- **What is needed**: Look through the entries below. Report each line that has the word "length" in it.

- **Material provided**:

(** [post_recv] over an initialised queue; the error is [WouldBlock]. *)
Definition post_recv s (entry : T) (addr len lkey : Z) : RecvQueueState T * result unit unit :=
  if available s =? 0 then (s, Err tt)
  else
    let wqe_ptr := get_wqe_ptr s (pi s) in
    (mkRq (write_recv_wqe (stride s) (buf s) wqe_ptr addr len lkey) (wqe_cnt s) (stride s)
       (u16 (pi s + 1)) (ci s) (bf_size s) (bf_offset s)
       (match pending_start_ptr s with None => Some wqe_ptr | Some p => Some p end)
       (u32 (pending_wqe_count s + 1))
       (<[Z.to_nat (Z.land (pi s) (wqe_cnt s - 1)) := Some entry]> (table s)), Ok tt).

(** ** The batch builders *)

(** [RqBlueflameWqeBatch] and [UdRqBlueflameWqeBatch], over the queue they borrow. *)
Record Batch : Type := mkBatch {
  b_rq : RecvQueueState T;
  b_buffer : list Z;
  b_offset : Z;
  b_wqe_count : Z;
}.

Definition batch_new s : Batch :=
  mkBatch s (replicate (Z.to_nat BLUEFLAME_BUFFER_SIZE) 0) 0 0.

(** [RqBlueflameWqeBatch::post]: the descriptor goes to the batch buffer, the entry
    to the table, and the producer index advances at once. *)
Definition rc_batch_post (b : Batch) (entry : T) (addr len lkey : Z)
    : Batch * result unit SendQueue.SubmissionError :=
  let s := b_rq b in
  if available s =? 0 then (b, Err SendQueue.RqFull)
  else if BLUEFLAME_BUFFER_SIZE <? b_offset b + RQ_WQE_SIZE
  then (b, Err SendQueue.BlueflameOverflow)
  else
    let idx := Z.to_nat (Z.land (pi s) (Z.of_nat (length (table s)) - 1)) in
    (mkBatch
       (mkRq (buf s) (wqe_cnt s) (stride s) (u16 (pi s + 1)) (ci s) (bf_size s) (bf_offset s)
          (pending_start_ptr s) (pending_wqe_count s) (<[idx := Some entry]> (table s)))
       (write_bytes (b_buffer b) (Z.to_nat (b_offset b)) (write_data_seg len lkey addr))
       (b_offset b + RQ_WQE_SIZE) (b_wqe_count b + 1), Ok tt).

(** [RqBlueflameWqeBatch::finish], with the BlueFlame size and offset of the send
    queue; returns the queue, that offset and the events. *)
Definition rc_batch_finish (b : Batch) (size off : Z)
    : option (RecvQueueState T * Z * list DevEvent) :=
  if b_wqe_count b =? 0 then Some (b_rq b, off, [])
  else
    r ← bf_finish_rq (pi (b_rq b)) size off (b_buffer b) (b_offset b);
    Some (b_rq b, r.1, r.2).

(** [UdRqBlueflameWqeBatch::post]: ring, batch buffer and table, ahead of the
    producer index. *)
Definition ud_batch_post (b : Batch) (entry : T) (addr len lkey : Z)
    : Batch * result unit SendQueue.SubmissionError :=
  let s := b_rq b in
  if available s <=? b_wqe_count b then (b, Err SendQueue.RqFull)
  else if BLUEFLAME_BUFFER_SIZE <? b_offset b + RQ_WQE_SIZE
  then (b, Err SendQueue.BlueflameOverflow)
  else
    let wqe_idx := u16 (pi s + b_wqe_count b) in
    let idx := Z.to_nat (Z.land wqe_idx (wqe_cnt s - 1)) in
    (mkBatch
       (mkRq (write_bytes (buf s) (Z.to_nat (get_wqe_ptr s wqe_idx)) (write_data_seg len lkey addr))
          (wqe_cnt s) (stride s) (pi s) (ci s) (bf_size s) (bf_offset s)
          (pending_start_ptr s) (pending_wqe_count s) (<[idx := Some entry]> (table s)))
       (write_bytes (b_buffer b) (Z.to_nat (b_offset b)) (write_data_seg len lkey addr))
       (b_offset b + RQ_WQE_SIZE) (b_wqe_count b + 1), Ok tt).

Definition set_pi s (p : Z) : RecvQueueState T :=
  mkRq (buf s) (wqe_cnt s) (stride s) p (ci s) (bf_size s) (bf_offset s)
    (pending_start_ptr s) (pending_wqe_count s) (table s).

Definition ud_batch_finish (b : Batch) (size off : Z)
    : option (RecvQueueState T * Z * list DevEvent) :=
  if b_wqe_count b =? 0 then Some (b_rq b, off, [])
  else
    let s := set_pi (b_rq b) (u16 (pi (b_rq b) + b_wqe_count b)) in
    r ← bf_finish_rq (pi s) size off (b_buffer b) (b_offset b);
    Some (s, r.1, r.2).

(** [UdRecvWqeBuilder]: the descriptor at the builder's index, then the entry. *)
Definition builder_sge s (wqe_idx addr len lkey : Z) : RecvQueueState T :=
  mkRq (write_bytes (buf s) (Z.to_nat (get_wqe_ptr s wqe_idx)) (write_data_seg len lkey addr))
    (wqe_cnt s) (stride s) (pi s) (ci s) (bf_size s) (bf_offset s)
    (pending_start_ptr s) (pending_wqe_count s) (table s).

Definition builder_finish s (wqe_idx : Z) (entry : T) : RecvQueueState T :=
  mkRq (buf s) (wqe_cnt s) (stride s) (u16 (pi s + 1)) (ci s) (bf_size s) (bf_offset s)
    (pending_start_ptr s) (pending_wqe_count s)
    (<[Z.to_nat (Z.land wqe_idx (wqe_cnt s - 1)) := Some entry]> (table s)).

End Ops.
Arguments Batch : clear implicits.

(** The methods of [UdRecvQueueState], a second copy of the code. *)
Definition ud_get_wqe_ptr {T} : RecvQueueState T -> Z -> Z := get_wqe_ptr Ud.
Definition ud_process_completion {T} : RecvQueueState T -> Z -> RecvQueueState T * option T :=
  process_completion.
Definition ud_available {T} : RecvQueueState T -> Z := available.
Definition ud_ring_doorbell {T} : RecvQueueState T -> RecvQueueState T * list DevEvent :=
  ring_doorbell Ud.
Definition ud_ring_doorbell_bf {T} :
    RecvQueueState T -> option (RecvQueueState T * list DevEvent) := ring_doorbell_bf.

(** ** Invariant and abstraction *)

(** A receive request: the user's entry and the descriptor of its buffer. *)
Record Req (T : Type) : Type := mkReq { r_entry : T; r_addr : Z; r_len : Z; r_lkey : Z }.
Arguments mkReq {T} _ _ _ _.
Arguments r_entry {T} _.
Arguments r_addr {T} _.
Arguments r_len {T} _.
Arguments r_lkey {T} _.

Section Queue.
Context {T : Type}.
Implicit Types (s : RecvQueueState T) (l m : list (Req T)) (r : Req T).

Definition descriptor r : list Z := write_data_seg (r_len r) (r_lkey r) (r_addr r).

(** Geometry: at most [2 ^ 15] slots, so that the 16-bit indices tell a full ring
    from an empty one; slots of whole segments. *)
Definition rq_ok s : Prop :=
  (exists e, 0 <= e <= 15 /\ wqe_cnt s = 2 ^ e) /\ 16 <= stride s /\ (16 | stride s) /\
  wqe_cnt s * stride s < 2 ^ 32 /\
  is_uint 16 (pi s) /\ is_uint 16 (ci s) /\
  Z.of_nat (length (buf s)) = wqe_cnt s * stride s /\ Z.of_nat (length (table s)) = wqe_cnt s.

- **Answer to this exercise**:
    let idx := Z.to_nat (Z.land (pi s) (Z.of_nat (length (table s)) - 1)) in
  Z.of_nat (length (buf s)) = wqe_cnt s * stride s /\ Z.of_nat (length (table s)) = wqe_cnt s.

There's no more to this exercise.